(Stored data entries)
◇ ◇ ◇ ◇
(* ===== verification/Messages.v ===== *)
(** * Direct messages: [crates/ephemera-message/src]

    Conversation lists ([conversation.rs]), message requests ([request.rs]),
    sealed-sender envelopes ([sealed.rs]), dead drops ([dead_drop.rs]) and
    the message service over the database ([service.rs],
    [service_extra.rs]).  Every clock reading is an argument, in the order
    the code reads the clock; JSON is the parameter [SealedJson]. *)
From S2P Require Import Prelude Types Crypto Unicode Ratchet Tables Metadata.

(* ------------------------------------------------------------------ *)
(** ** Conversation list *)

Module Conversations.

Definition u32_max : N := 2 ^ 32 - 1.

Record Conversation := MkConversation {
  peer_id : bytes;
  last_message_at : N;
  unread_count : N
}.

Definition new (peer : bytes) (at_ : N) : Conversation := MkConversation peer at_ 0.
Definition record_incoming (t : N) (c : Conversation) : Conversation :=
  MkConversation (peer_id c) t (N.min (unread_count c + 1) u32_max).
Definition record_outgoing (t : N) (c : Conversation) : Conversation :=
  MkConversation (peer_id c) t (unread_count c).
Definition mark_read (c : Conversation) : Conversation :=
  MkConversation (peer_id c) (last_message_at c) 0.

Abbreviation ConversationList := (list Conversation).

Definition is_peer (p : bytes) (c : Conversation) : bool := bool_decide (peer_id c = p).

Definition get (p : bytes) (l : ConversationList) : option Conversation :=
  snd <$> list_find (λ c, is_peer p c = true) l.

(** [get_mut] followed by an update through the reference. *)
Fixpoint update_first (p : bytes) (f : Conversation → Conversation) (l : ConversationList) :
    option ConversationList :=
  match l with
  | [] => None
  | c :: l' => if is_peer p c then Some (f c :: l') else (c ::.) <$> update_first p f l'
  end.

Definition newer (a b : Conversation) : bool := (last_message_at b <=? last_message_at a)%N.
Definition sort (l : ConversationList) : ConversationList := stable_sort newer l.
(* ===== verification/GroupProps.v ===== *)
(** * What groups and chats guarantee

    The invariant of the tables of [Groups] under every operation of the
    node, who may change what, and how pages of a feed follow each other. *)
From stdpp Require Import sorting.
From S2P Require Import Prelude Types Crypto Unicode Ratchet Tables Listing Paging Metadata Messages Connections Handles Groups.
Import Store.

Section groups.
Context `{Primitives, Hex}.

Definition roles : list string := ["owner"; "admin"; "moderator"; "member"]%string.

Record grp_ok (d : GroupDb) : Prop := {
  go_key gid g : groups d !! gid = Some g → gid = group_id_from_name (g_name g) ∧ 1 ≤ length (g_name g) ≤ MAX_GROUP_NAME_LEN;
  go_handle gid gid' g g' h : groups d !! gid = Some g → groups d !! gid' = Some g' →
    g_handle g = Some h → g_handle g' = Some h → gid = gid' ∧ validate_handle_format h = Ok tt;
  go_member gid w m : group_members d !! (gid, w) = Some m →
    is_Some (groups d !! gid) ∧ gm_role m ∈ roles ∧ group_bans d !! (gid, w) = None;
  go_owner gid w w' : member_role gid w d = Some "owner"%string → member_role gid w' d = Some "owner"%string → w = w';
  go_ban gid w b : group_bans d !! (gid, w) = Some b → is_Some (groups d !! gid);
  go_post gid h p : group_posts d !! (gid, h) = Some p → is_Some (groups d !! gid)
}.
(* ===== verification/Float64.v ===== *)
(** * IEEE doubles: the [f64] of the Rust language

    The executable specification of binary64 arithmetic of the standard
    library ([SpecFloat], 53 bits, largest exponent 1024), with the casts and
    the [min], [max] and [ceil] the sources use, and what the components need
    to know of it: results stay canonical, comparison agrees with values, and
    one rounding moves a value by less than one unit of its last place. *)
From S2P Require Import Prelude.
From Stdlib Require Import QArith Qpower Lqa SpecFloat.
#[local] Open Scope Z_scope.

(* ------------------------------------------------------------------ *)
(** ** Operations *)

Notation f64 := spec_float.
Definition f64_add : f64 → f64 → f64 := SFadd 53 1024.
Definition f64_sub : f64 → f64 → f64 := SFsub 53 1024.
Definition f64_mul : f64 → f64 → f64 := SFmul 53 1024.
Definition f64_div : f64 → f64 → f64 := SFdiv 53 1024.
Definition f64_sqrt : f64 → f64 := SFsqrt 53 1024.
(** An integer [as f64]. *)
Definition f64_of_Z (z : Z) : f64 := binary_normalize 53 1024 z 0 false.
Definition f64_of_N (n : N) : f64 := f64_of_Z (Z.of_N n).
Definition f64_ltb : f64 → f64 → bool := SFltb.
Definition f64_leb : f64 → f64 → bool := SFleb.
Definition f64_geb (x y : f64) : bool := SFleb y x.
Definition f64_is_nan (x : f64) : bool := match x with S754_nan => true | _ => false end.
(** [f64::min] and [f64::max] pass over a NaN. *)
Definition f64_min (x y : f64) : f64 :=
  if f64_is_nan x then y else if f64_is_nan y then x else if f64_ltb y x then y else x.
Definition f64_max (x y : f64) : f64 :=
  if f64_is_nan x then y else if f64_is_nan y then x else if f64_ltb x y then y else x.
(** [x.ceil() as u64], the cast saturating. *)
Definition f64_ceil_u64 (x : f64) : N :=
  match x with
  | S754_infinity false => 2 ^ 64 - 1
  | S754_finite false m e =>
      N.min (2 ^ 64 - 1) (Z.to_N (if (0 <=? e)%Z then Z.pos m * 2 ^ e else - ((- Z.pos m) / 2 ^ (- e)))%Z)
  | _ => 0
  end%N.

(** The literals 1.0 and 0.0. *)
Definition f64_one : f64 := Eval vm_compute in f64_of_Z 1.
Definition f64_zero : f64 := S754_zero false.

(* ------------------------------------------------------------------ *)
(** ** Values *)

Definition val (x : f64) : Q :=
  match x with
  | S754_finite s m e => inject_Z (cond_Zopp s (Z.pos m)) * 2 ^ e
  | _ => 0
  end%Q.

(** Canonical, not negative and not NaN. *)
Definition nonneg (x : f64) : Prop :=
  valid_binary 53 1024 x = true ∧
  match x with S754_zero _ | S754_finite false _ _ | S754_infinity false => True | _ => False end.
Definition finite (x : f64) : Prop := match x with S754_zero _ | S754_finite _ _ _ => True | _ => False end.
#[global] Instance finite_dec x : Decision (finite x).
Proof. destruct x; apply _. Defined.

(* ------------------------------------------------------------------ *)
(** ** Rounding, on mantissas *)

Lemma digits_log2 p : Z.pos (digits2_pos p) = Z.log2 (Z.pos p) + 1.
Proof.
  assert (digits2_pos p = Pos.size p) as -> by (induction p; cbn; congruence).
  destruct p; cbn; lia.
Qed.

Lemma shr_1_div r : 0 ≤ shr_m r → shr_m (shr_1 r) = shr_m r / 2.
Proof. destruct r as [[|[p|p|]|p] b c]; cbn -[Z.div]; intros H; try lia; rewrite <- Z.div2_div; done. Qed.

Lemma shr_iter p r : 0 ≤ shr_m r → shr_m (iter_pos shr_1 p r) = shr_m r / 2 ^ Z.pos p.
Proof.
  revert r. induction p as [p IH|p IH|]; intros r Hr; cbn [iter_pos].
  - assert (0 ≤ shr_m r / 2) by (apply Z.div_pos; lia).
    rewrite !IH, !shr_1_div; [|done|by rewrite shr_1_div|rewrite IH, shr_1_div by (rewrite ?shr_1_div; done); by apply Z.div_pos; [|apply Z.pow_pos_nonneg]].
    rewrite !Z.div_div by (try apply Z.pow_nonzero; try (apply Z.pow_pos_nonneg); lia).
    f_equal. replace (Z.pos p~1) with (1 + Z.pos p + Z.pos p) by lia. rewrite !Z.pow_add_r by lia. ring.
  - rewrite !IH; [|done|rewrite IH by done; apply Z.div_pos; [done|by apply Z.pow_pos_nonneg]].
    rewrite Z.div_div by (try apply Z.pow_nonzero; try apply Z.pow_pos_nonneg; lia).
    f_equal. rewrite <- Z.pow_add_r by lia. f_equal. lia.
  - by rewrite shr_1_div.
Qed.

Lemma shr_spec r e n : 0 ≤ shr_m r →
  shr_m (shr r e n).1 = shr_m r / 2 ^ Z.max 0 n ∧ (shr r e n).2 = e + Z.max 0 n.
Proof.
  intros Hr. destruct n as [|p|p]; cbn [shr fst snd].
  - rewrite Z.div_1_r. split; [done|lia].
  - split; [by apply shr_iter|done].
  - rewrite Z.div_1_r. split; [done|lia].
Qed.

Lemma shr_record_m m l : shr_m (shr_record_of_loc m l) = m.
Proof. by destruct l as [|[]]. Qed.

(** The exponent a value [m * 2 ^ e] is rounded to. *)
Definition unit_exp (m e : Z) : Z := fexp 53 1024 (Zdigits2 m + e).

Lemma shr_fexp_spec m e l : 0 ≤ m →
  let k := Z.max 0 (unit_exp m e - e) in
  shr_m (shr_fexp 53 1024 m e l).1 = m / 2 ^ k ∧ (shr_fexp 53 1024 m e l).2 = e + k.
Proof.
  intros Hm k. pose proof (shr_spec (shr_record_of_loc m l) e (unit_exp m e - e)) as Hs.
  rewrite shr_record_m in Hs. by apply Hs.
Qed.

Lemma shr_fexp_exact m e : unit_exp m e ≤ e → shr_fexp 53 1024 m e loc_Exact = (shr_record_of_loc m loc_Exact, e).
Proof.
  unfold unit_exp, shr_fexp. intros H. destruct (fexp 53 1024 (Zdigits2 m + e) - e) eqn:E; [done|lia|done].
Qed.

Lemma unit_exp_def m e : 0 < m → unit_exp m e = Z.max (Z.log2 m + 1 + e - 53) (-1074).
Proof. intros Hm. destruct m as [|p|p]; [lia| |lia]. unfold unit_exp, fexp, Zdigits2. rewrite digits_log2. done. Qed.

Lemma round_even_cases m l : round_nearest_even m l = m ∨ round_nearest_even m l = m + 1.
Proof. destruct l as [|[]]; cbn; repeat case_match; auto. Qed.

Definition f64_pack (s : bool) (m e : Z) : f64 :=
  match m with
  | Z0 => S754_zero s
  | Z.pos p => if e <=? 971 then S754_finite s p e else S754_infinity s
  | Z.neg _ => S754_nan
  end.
◇ ◇ ◇ ◇
### TRY IT
Only the lines above starting with the one with "Lemma shr_iter p" and going through the one with "rewrite !Z.div_div by" are to be copied, word for word and with both ends kept.

### EXERCISE RESPONSE
Lemma shr_iter p r : 0 ≤ shr_m r → shr_m (iter_pos shr_1 p r) = shr_m r / 2 ^ Z.pos p.
Proof.
  revert r. induction p as [p IH|p IH|]; intros r Hr; cbn [iter_pos].
  - assert (0 ≤ shr_m r / 2) by (apply Z.div_pos; lia).
    rewrite !IH, !shr_1_div; [|done|by rewrite shr_1_div|rewrite IH, shr_1_div by (rewrite ?shr_1_div; done); by apply Z.div_pos; [|apply Z.pow_pos_nonneg]].
    rewrite !Z.div_div by (try apply Z.pow_nonzero; try (apply Z.pow_pos_nonneg); lia).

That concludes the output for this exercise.